— INFORMATION SUPPLIED —
--------

Record OrderBook : Type := MkOrderBook {
  ob_id : OrderBookId;
  ob_next_seq : OrderSeq;
  ob_next_fill : FillSeq;
  ob_tick_size : TickSize;
  ob_lot_size : LotSize;
  ob_min_notional : Quantity;
  ob_max_notional : option Quantity;
  ob_fee_rates : FeeRates;
  ob_pending_orders : list Order;
  ob_bids : OrderQueue (Reverse Price) RestingOrder;
  ob_asks : OrderQueue Price RestingOrder;
  ob_resting_orders : gmap OrderSeq (Side * Price);
  ob_filled_orders : gset OrderSeq
}.

(** Field assignments. *)
Definition with_next_seq (s : OrderSeq) (b : OrderBook) : OrderBook :=
  MkOrderBook (ob_id b) s (ob_next_fill b) (ob_tick_size b) (ob_lot_size b)
    (ob_min_notional b) (ob_max_notional b) (ob_fee_rates b) (ob_pending_orders b)
    (ob_bids b) (ob_asks b) (ob_resting_orders b) (ob_filled_orders b).
Definition with_next_fill (s : FillSeq) (b : OrderBook) : OrderBook :=
  MkOrderBook (ob_id b) (ob_next_seq b) s (ob_tick_size b) (ob_lot_size b)
    (ob_min_notional b) (ob_max_notional b) (ob_fee_rates b) (ob_pending_orders b)
    (ob_bids b) (ob_asks b) (ob_resting_orders b) (ob_filled_orders b).
Definition with_pending (l : list Order) (b : OrderBook) : OrderBook :=
  MkOrderBook (ob_id b) (ob_next_seq b) (ob_next_fill b) (ob_tick_size b) (ob_lot_size b)
    (ob_min_notional b) (ob_max_notional b) (ob_fee_rates b) l
    (ob_bids b) (ob_asks b) (ob_resting_orders b) (ob_filled_orders b).
Definition with_bids (q : OrderQueue (Reverse Price) RestingOrder) (b : OrderBook) : OrderBook :=
  MkOrderBook (ob_id b) (ob_next_seq b) (ob_next_fill b) (ob_tick_size b) (ob_lot_size b)
    (ob_min_notional b) (ob_max_notional b) (ob_fee_rates b) (ob_pending_orders b)
    q (ob_asks b) (ob_resting_orders b) (ob_filled_orders b).
Definition with_asks (q : OrderQueue Price RestingOrder) (b : OrderBook) : OrderBook :=
  MkOrderBook (ob_id b) (ob_next_seq b) (ob_next_fill b) (ob_tick_size b) (ob_lot_size b)
    (ob_min_notional b) (ob_max_notional b) (ob_fee_rates b) (ob_pending_orders b)
    (ob_bids b) q (ob_resting_orders b) (ob_filled_orders b).
Definition with_resting (m : gmap OrderSeq (Side * Price)) (b : OrderBook) : OrderBook :=
  MkOrderBook (ob_id b) (ob_next_seq b) (ob_next_fill b) (ob_tick_size b) (ob_lot_size b)
    (ob_min_notional b) (ob_max_notional b) (ob_fee_rates b) (ob_pending_orders b)
    (ob_bids b) (ob_asks b) m (ob_filled_orders b).
Definition with_filled (s : gset OrderSeq) (b : OrderBook) : OrderBook :=
  MkOrderBook (ob_id b) (ob_next_seq b) (ob_next_fill b) (ob_tick_size b) (ob_lot_size b)
    (ob_min_notional b) (ob_max_notional b) (ob_fee_rates b) (ob_pending_orders b)
    (ob_bids b) (ob_asks b) (ob_resting_orders b) s.

Record RemovedOrder : Type := MkRemovedOrder {
  ro_side : Side; ro_price : Price; ro_remaining : Quantity
}.

Record MatchingOutput : Type := MkMatchingOutput {
  mo_fills : list Fill;
  mo_resting_orders : gset OrderSeq;
  mo_filled_orders : gset OrderSeq;
  mo_expired_orders : gmap OrderSeq RemovedOrder
}.

Inductive MatchResult : Type :=
| MFilled (fills : list Fill)
| MPartiallyFilled (fills : list Fill) (resting_order_seq : OrderSeq)
| MResting (resting_order_seq : OrderSeq)
| MKilled (killed_order_seq : OrderSeq) (killed : RemovedOrder).

Inductive MatchOrderError : Type :=
| InvalidTickSize (price : Price) (tick_size : TickSize)
| InvalidLotSize (quantity : Quantity) (lot_size : LotSize).

Record NotionalError : Type := MkNotionalError {
  ne_notional : Quantity; ne_min : Quantity; ne_max : option Quantity
}.

#[export] Instance RemovedOrder_eq_dec : EqDecision RemovedOrder.
Proof. solve_decision. Defined.

(** [OrderBook::new]. *)
Definition book_new (id : OrderBookId) (tick_size : TickSize) (lot_size : LotSize)
    (min_notional : Quantity) (max_notional : option Quantity) (fee_rates : FeeRates) : OrderBook :=
  MkOrderBook id Seq_ZERO Seq_ZERO tick_size lot_size min_notional max_notional fee_rates
    [] queue_new queue_new ∅ ∅.

Definition book_is_empty (self : OrderBook) : exec bool :=
  let! _ := assert (Bool.eqb (queue_is_empty (ob_bids self) && queue_is_empty (ob_asks self))
                      (bool_decide (ob_resting_orders self = ∅))) in
  Done (bool_decide (ob_resting_orders self = ∅) && bool_decide (ob_pending_orders self = [])).

(** ** The two sides *)

Definition unrev (x : Reverse Price * RestingOrder) : Price * RestingOrder :=
  (unreverse x.1, x.2).

(** What [asks_iter] and [bids_iter] yield. *)
Definition asks_list (self : OrderBook) : list (Price * RestingOrder) := queue_list (ob_asks self).
Definition bids_list (self : OrderBook) : list (Price * RestingOrder) :=
  unrev <$> queue_list (ob_bids self).

Definition asks_pop_front (self : OrderBook) : exec (option (Price * RestingOrder) * OrderBook) :=
  let! (popped, q) := pop_front (ob_asks self) in
  match popped with
  | None => Done (None, with_asks q self)
  | Some (price, resting) =>
      let! _ := expect (ob_resting_orders self !! r_id resting) in
      Done (Some (price, resting),
            with_resting (delete (r_id resting) (ob_resting_orders self)) (with_asks q self))
  end.

Definition bids_pop_front (self : OrderBook) : exec (option (Price * RestingOrder) * OrderBook) :=
  let! (popped, q) := pop_front (ob_bids self) in
  match popped with
  | None => Done (None, with_bids q self)
  | Some (price, resting) =>
      let! _ := expect (ob_resting_orders self !! r_id resting) in
      Done (Some (unreverse price, resting),
            with_resting (delete (r_id resting) (ob_resting_orders self)) (with_bids q self))
  end.

Definition asks_front_mut (self : OrderBook) :
    exec (option (Price * RestingOrder * (RestingOrder → OrderBook))) :=
  let! front := front_mut (ob_asks self) in
  Done (match front with
        | None => None
        | Some (price, resting, write) => Some (price, resting, λ r, with_asks (write r) self)
        end).

Definition bids_front_mut (self : OrderBook) :
    exec (option (Price * RestingOrder * (RestingOrder → OrderBook))) :=
  let! front := front_mut (ob_bids self) in
  Done (match front with
        | None => None
        | Some (price, resting, write) =>
            Some (unreverse price, resting, λ r, with_bids (write r) self)
        end).

Definition best_bid (self : OrderBook) : option Order :=
  match iter_next (queue_iter (ob_bids self)) with
  | None => None
  | Some ((price, resting), _) => Some (to_order resting Buy (unreverse price))
  end.

Definition best_ask (self : OrderBook) : option Order :=
  match iter_next (queue_iter (ob_asks self)) with
  | None => None
  | Some ((price, resting), _) => Some (to_order resting Sell price)
  end.

(** ** Validation *)

Definition validate_order (self : OrderBook) (price : Price) (quantity : Quantity) :
    exec (result unit MatchOrderError) :=
  if price_is_zero price || negb (price_is_multiple_of price (ob_tick_size self)) then
    Done (Err (InvalidTickSize price (ob_tick_size self)))
  else
    if is_zero quantity then Done (Err (InvalidLotSize quantity (ob_lot_size self))) else
    let! multiple := is_multiple_of quantity (ob_lot_size self) in
    if negb multiple then Done (Err (InvalidLotSize quantity (ob_lot_size self)))
    else Done (Ok ()).

Definition check_notional (self : OrderBook) (notional : Quantity) : result unit NotionalError :=
  if q_ltb notional (ob_min_notional self) ||
     match ob_max_notional self with Some max => q_ltb max notional | None => false end
  then Err (MkNotionalError notional (ob_min_notional self) (ob_max_notional self))
  else Ok ().

(** ** Matching *)

Definition mint_fill_seq (self : OrderBook) : exec (FillSeq * OrderBook) :=
  let seq := ob_next_fill self in
  let! next := increment seq in
  Done (seq, with_next_fill next self).

Definition insert_order (self : OrderBook) (order : Order) : exec OrderBook :=
  let side := o_side order in
  let price := o_price order in
  let! _ := assert (bool_decide (ob_resting_orders self !! o_id order = None)) in
  let self := with_resting (<[o_id order := (side, price)]> (ob_resting_orders self)) self in
  let resting := resting_from order in
  Done (match side with
        | Buy => with_bids (push_back (ob_bids self) (MkReverse price) resting) self
        | Sell => with_asks (push_back (ob_asks self) price resting) self
        end).

Definition plan_fills (self : OrderBook) (order : Order) : exec FillPlanBuilder :=
  let taker_price := o_price order in
  match o_side order with
  | Buy => plan_loop (λ maker_price, taker_price <? maker_price) (builder order) (asks_list self)
  | Sell => plan_loop (λ maker_price, maker_price <? taker_price) (builder order) (bids_list self)
  end.

(** One iteration of the loop over [plan.filled_makers()]. *)
Definition apply_filled (st : OrderBook * Order * list Fill) (maker_seq : OrderSeq) :
    exec (OrderBook * Order * list Fill) :=
  let '(self, order, fills) := st in
  let side := o_side order in
  let! (popped, self) :=
    match side with Buy => asks_pop_front self | Sell => bids_pop_front self end in
  let! (maker_price, filled) := expect popped in
  let! _ := assert (bool_decide (r_id filled = maker_seq)) in
  let full_qty := r_remaining filled in
  let! order := order_reduce_quantity order full_qty in
  let! (seq, self) := mint_fill_seq self in
  let fill := MkFill seq (o_id order) side (o_price order) maker_seq maker_price full_qty in
  Done (with_filled ({[r_id filled]} ∪ ob_filled_orders self) self, order, fills ++ [fill]).

(** The [if let Some(..) = plan.last_partial()] of [apply_plan]. *)
Definition apply_partial (st : OrderBook * Order * list Fill)
    (partial : option (OrderSeq * Quantity)) : exec (OrderBook * Order * list Fill) :=
  let '(self, order, fills) := st in
  match partial with
  | None => Done st
  | Some (maker_seq, fill_qty) =>
      let side := o_side order in
      let! front := match side with Buy => asks_front_mut self | Sell => bids_front_mut self end in
      let! (maker_price, resting, write) := expect front in
      let! _ := assert (bool_decide (r_id resting = maker_seq)) in
      let! resting := resting_reduce_quantity resting fill_qty in
      let self := write resting in
      let! _ := assert (bool_decide (r_remaining resting ≠ Quantity_ZERO)) in
      let! order := order_reduce_quantity order fill_qty in
      let! (seq, self) := mint_fill_seq self in
      let fill := MkFill seq (o_id order) side (o_price order) maker_seq maker_price fill_qty in
      Done (self, order, fills ++ [fill])
  end.

Definition apply_plan (self : OrderBook) (plan : FillPlan) (order : Order) :
    exec (MatchResult * OrderBook) :=
  let! _ := assert (bool_decide (o_id order = taker_order plan)) in
  let! st := exec_fold apply_filled (self, order, []) (filled_makers plan) in
  let! (self, order, fills) := apply_partial st (last_partial plan) in
  let! _ := assert (bool_decide (o_remaining order = taker_remaining plan)) in
  if is_zero (o_remaining order) then
    Done (MFilled fills, with_filled ({[o_id order]} ∪ ob_filled_orders self) self)
  else
    let resting_order_seq := o_id order in
    let! self := insert_order self order in
    if bool_decide (fills = []) then Done (MResting resting_order_seq, self)
    else Done (MPartiallyFilled fills resting_order_seq, self).

Definition match_order (self : OrderBook) (order : Order) :
    exec (result MatchResult MatchOrderError * OrderBook) :=
  let! valid := validate_order self (o_price order) (o_remaining order) in
  match valid with
  | Err e => Done (Err e, self)
  | Ok _ =>
      let! plan := plan_fills self order in
      match build plan with
      | Kill =>
          Done (Ok (MKilled (o_id order)
                     (MkRemovedOrder (o_side order) (o_price order) (o_remaining order))), self)
      | Execute plan =>
          let! (r, self) := apply_plan self plan order in
          Done (Ok r, self)
      end
  end.

(** [MatchResult::fills] (and [into_fills]) and [MatchResult::resting_order_seq]. *)
Definition mr_fills (self : MatchResult) : list Fill :=
  match self with
  | MFilled fills | MPartiallyFilled fills _ => fills
  | MResting _ | MKilled _ _ => []
  end.

Definition mr_resting_order_seq (self : MatchResult) : option OrderSeq :=
  match self with
  | MPartiallyFilled _ seq | MResting seq => Some seq
  | MFilled _ | MKilled _ _ => None
  end.

(** ** Pending orders *)

Definition add_pending_order (self : OrderBook) (order : Order) : exec OrderBook :=
  let! valid := validate_order self (o_price order) (o_remaining order) in
  let! _ := assert (is_ok valid) in
  let! _ := assert (bool_decide (o_id order = ob_next_seq self)) in
  let self := with_pending (ob_pending_orders self ++ [order]) self in
  let! next := increment (ob_next_seq self) in
  Done (with_next_seq next self).

(** The variables of the loop of [process_pending_orders]. *)
Record ProcessState : Type := MkProcessState {
  ps_book : OrderBook;
  ps_fills : list Fill;
  ps_resting : gset OrderSeq;
  ps_expired : gmap OrderSeq RemovedOrder
}.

--------

— WHAT THE TASK ASKS —
Only one stretch of the entries above is wanted: the lines from the one containing "Record NotionalError : Type" through the one containing "Done (bool_decide (ob_resting_orders". Please reproduce it exactly.

— ANSWER SECTION —
Record NotionalError : Type := MkNotionalError {
  ne_notional : Quantity; ne_min : Quantity; ne_max : option Quantity
}.

#[export] Instance RemovedOrder_eq_dec : EqDecision RemovedOrder.
Proof. solve_decision. Defined.

(** [OrderBook::new]. *)
Definition book_new (id : OrderBookId) (tick_size : TickSize) (lot_size : LotSize)
    (min_notional : Quantity) (max_notional : option Quantity) (fee_rates : FeeRates) : OrderBook :=
  MkOrderBook id Seq_ZERO Seq_ZERO tick_size lot_size min_notional max_notional fee_rates
    [] queue_new queue_new ∅ ∅.

Definition book_is_empty (self : OrderBook) : exec bool :=
  let! _ := assert (Bool.eqb (queue_is_empty (ob_bids self) && queue_is_empty (ob_asks self))
                      (bool_decide (ob_resting_orders self = ∅))) in
  Done (bool_decide (ob_resting_orders self = ∅) && bool_decide (ob_pending_orders self = [])).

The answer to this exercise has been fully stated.